Publiée dans le Journal of Personality and Social Psychology, la recherche s’appuie sur les données de plus de 17 000 jeunes en Allemagne et au Royaume-Uni. Tous n’avaient jamais vécu de relation amoureuse au début de l’étude. Ils ont été suivis chaque année entre l’âge de 16 et 29 ans, ce qui a permis d’observer l’évolution de leur situation relationnelle et de plusieurs indicateurs de santé mentale.
Les chercheurs se sont d’abord intéressés aux profils les plus susceptibles de rester célibataires sur une longue période. Les résultats montrent que les hommes, les personnes plus diplômées et celles dont le niveau de bien-être initial est plus faible ont davantage tendance à demeurer sans partenaire. Le fait de vivre seul ou avec un parent est également associé à un célibat plus long. Selon Michael Krämer, chercheur senior à l’Université de Zurich, « les facteurs sociodémographiques comme le niveau d’éducation, mais aussi des caractéristiques psychologiques telles que le bien-être actuel, aident à comprendre qui entre en couple et qui ne le fait pas ».

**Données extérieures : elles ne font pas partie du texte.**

(** * Fee-adaptive submission and two-phase sweep of [src/index.js]

    A shallow embedding of the script's asynchronous functions as state and
    exception passing programs over an abstract ledger node, and the
    properties of its fee escalation, sweep amounts, settlement check and
    of its two [while (true)] loops. *)

From Stdlib Require Import ZArith List String Bool Lia.
Import ListNotations.
Open Scope Z_scope.

(** ** Values

    JavaScript [BigInt] is an unbounded integer: [Z].  Its [/] truncates
    toward zero: [Z.quot].  A field typed [null | bigint] is an [option Z]. *)

Definition Address := string.

Definition CLAIM_CONTRACT : Address := "0x87bAa1694381aE3eCaE2660d97fe60404080Eb64"%string.
Definition TOKEN_CONTRACT : Address := "0x1789e0043623282D5DCc7F213d703C6D8BAfBB04"%string.
Definition RECEIVER : Address := "0x94f9ae4c07d32d0ad9f21f8f20f4551523e77169"%string.

(** What [provider.getFeeData()] resolves to. *)
Record FeeData := mkFeeData {
  fd_gasPrice : option Z;
  fd_maxFeePerGas : option Z;
  fd_maxPriorityFeePerGas : option Z
}.

(** A transaction request or an overrides object: a JS object whose keys
    may be absent.  [{}] is [emptyRequest]. *)
Record TxRequest := mkTxRequest {
  req_to : option Address;
  req_value : option Z;
  req_maxFeePerGas : option Z;
  req_maxPriorityFeePerGas : option Z;
  req_gasPrice : option Z;
  req_type : option Z
}.

Definition emptyRequest : TxRequest := mkTxRequest None None None None None None.

Record TxResponse := mkTxResponse { tx_hash : Z }.

Record Receipt := mkReceipt {
  rc_transactionHash : Z;
  rc_status : option Z
}.

(** The [description] argument of [sendWithDynamicGas]. *)
Inductive Description :=
| DescClaim
| DescTransfer (symbol : string).

(** Exceptions.  [NodeError] is anything raised outside the script: what
    the provider, a contract call or a wait rejects with, and what an
    ethers helper throws; the other three are the script's own [throw]s. *)
Inductive Error :=
| NodeError (code : Z)
| TxFailedError (description : Description)
| NoGasPriceError
| NativeTransferFailedError.

Inductive Res (A : Type) :=
| Ok (a : A)
| Throw (e : Error).
Arguments Ok {A} a.
Arguments Throw {A} e.

Definition isOk {A} (r : Res A) : bool :=
  match r with Ok _ => true | Throw _ => false end.

(** JS truthiness of a [null | bigint]: [null] and [0n] are falsy. *)
Definition truthy (x : option Z) : bool :=
  match x with
  | None => false
  | Some v => negb (v =? 0)
  end.

(** The [bigint] read from a field that a truthiness guard has checked. *)
Definition bigint (x : option Z) : Z :=
  match x with
  | Some v => v
  | None => 0
  end.

(** [receipt.status !== 1] *)
Definition status_is_1 (r : Receipt) : bool :=
  match rc_status r with
  | Some 1 => true
  | _ => false
  end.

(** ** Pure blocks of the two submitting functions *)

(** Lines 46-55 of [sendWithDynamicGas]: the [overrides] object. *)
Definition overrides (feeData : FeeData) : TxRequest :=
  if truthy (fd_maxFeePerGas feeData) && truthy (fd_maxPriorityFeePerGas feeData) then
    let adjMaxFee := Z.quot (bigint (fd_maxFeePerGas feeData) * 120) 100 in
    let adjMaxPriority := Z.quot (bigint (fd_maxPriorityFeePerGas feeData) * 120) 100 in
    mkTxRequest None None (Some adjMaxFee) (Some adjMaxPriority) None None
  else if truthy (fd_gasPrice feeData) then
    let adjGasPrice := Z.quot (bigint (fd_gasPrice feeData) * 120) 100 in
    mkTxRequest None None None None (Some adjGasPrice) None
  else emptyRequest.

(** Lines 108-118 of [transferAllNativeMinusGas]: the [fee] to reserve. *)
Definition fee (gasLimit : Z) (feeData : FeeData) : Res Z :=
  if truthy (fd_maxFeePerGas feeData) && truthy (fd_maxPriorityFeePerGas feeData) then
    let adjMaxFee := Z.quot (bigint (fd_maxFeePerGas feeData) * 120) 100 in
    Ok (gasLimit * adjMaxFee)
  else if truthy (fd_gasPrice feeData) then
    let adjGasPrice := Z.quot (bigint (fd_gasPrice feeData) * 120) 100 in
    Ok (gasLimit * adjGasPrice)
  else Throw NoGasPriceError.

(** Lines 126-136 of [transferAllNativeMinusGas]: the [txReq] object. *)
Definition txReq (to : Address) (value : Z) (feeData : FeeData) : TxRequest :=
  if truthy (fd_maxFeePerGas feeData) && truthy (fd_maxPriorityFeePerGas feeData) then
    let adjMaxFee := Z.quot (bigint (fd_maxFeePerGas feeData) * 120) 100 in
    let adjMaxPriority := Z.quot (bigint (fd_maxPriorityFeePerGas feeData) * 120) 100 in
    mkTxRequest (Some to) (Some value) (Some adjMaxFee) (Some adjMaxPriority) None (Some 2)
  else if truthy (fd_gasPrice feeData) then
    let adjGasPrice := Z.quot (bigint (fd_gasPrice feeData) * 120) 100 in
    mkTxRequest (Some to) (Some value) None None (Some adjGasPrice) None
  else mkTxRequest (Some to) (Some value) None None None None.

(** ** The ledger node

    Every capability the script awaits, as a transition of an abstract world
    [W].  The node sees the arguments of each call and may answer as it
    likes, also with a rejection.  Two more things are not the script's to
    decide and are kept with the node: [ethers_formatUnits value decimals],
    the helper of line 84, which can throw, and [first_rejection], which
    tells, when both promises of a [Promise.all] reject, whether the first
    one's rejection arrived first. *)
Record Node (W : Type) := mkNode {
  signer_address : Address;
  provider_getFeeData : W -> Res FeeData * W;
  provider_getBalance : Address -> W -> Res Z * W;
  provider_estimateGas : Address -> Address -> Z -> W -> Res Z * W;
  erc20_decimals : Address -> W -> Res Z * W;
  erc20_symbol : Address -> W -> Res string * W;
  erc20_balanceOf : Address -> Address -> W -> Res Z * W;
  erc20_transfer : Address -> Address -> Z -> TxRequest -> W -> Res TxResponse * W;
  claim_claim : TxRequest -> W -> Res TxResponse * W;
  signer_sendTransaction : TxRequest -> W -> Res TxResponse * W;
  tx_wait : TxResponse -> W -> Res Receipt * W;
  timer : Z -> W -> W;
  ethers_formatUnits : Z -> Z -> Res string;
  first_rejection : W -> bool
}.
Arguments signer_address {W} _.
Arguments provider_getFeeData {W} _ _.
Arguments provider_getBalance {W} _ _ _.
Arguments provider_estimateGas {W} _ _ _ _ _.
Arguments erc20_decimals {W} _ _ _.
Arguments erc20_symbol {W} _ _ _.
Arguments erc20_balanceOf {W} _ _ _ _.
Arguments erc20_transfer {W} _ _ _ _ _ _.
Arguments claim_claim {W} _ _ _.
Arguments signer_sendTransaction {W} _ _ _.
Arguments tx_wait {W} _ _ _.
Arguments timer {W} _ _ _.
Arguments ethers_formatUnits {W} _ _ _.
Arguments first_rejection {W} _ _.

(** ** What a run leaves behind

    The script's observable steps, in order: the entry of each of its
    functions that the loops call, each timer, and each transaction handed
    to the signer with the request it carried. *)
Inductive Submission :=
| SubClaim (ov : TxRequest)
| SubTransfer (token to : Address) (amount : Z) (ov : TxRequest)
| SubNative (req : TxRequest).

Inductive Event :=
| EvWait (ms : Z)
| EvClaimTokens
| EvGetTokenBalance
| EvTransferAllToken
| EvTransferAllNative
| EvEstimateGas
| EvSubmit (sub : Submission).

Record State (W : Type) := mkState {
  world : W;
  trace : list Event
}.
Arguments mkState {W} _ _.
Arguments world {W} _.
Arguments trace {W} _.

(** ** The monad of [async] functions: state and exceptions *)

Definition M (W A : Type) : Type := State W -> Res A * State W.

Definition ret {W A} (a : A) : M W A := fun s => (Ok a, s).

Definition throw {W A} (e : Error) : M W A := fun s => (Throw e, s).

Definition bind {W A B} (m : M W A) (k : A -> M W B) : M W B :=
  fun s =>
    match m s with
    | (Ok a, s') => k a s'
    | (Throw e, s') => (Throw e, s')
    end.

Notation "x <- m ;; k" := (bind m (fun x => k))
  (at level 61, m at next level, right associativity).
Notation "m ;;; k" := (bind m (fun _ => k))
  (at level 61, right associativity).

(** [try { body } catch (e) { handler }] *)
Definition try_catch {W A} (body : M W A) (handler : Error -> M W A) : M W A :=
  fun s =>
    match body s with
    | (Ok a, s') => (Ok a, s')
    | (Throw e, s') => handler e s'
    end.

L’étude analyse ensuite les conséquences du célibat prolongé sur la satisfaction de vie, la solitude et les symptômes dépressifs. Avec le temps, les jeunes adultes qui restent durablement célibataires voient leur satisfaction de vie diminuer et leur sentiment de solitude augmenter. Ces écarts deviennent plus marqués à la fin de la vingtaine. C’est également à cette période que les symptômes de dépression tendent à progresser. Ces évolutions sont observées aussi bien chez les femmes que chez les hommes.
Les chercheurs ont enfin examiné l’effet de la première relation amoureuse sur le bien-être. L’entrée dans un premier couple s’accompagne d’une amélioration nette de la satisfaction de vie et d’une réduction du sentiment de solitude, à court comme à long terme. En revanche, aucun effet significatif n’est observé sur les symptômes dépressifs. « Rester célibataire longtemps au début de l’âge adulte est associé à des risques modérés pour le bien-être », souligne Michael Krämer.
Les auteurs notent aussi un phénomène circulaire. Un niveau de bien-être plus faible augmente la probabilité de rester célibataire, ce qui peut à son tour accentuer les difficultés psychologiques. « Cela suggère que l’entrée dans une première relation peut devenir plus difficile à la fin de la vingtaine », conclut le chercheur. L’étude rappelle ainsi que, malgré une valorisation sociale croissante du célibat, les trajectoires relationnelles restent étroitement liées à la santé mentale.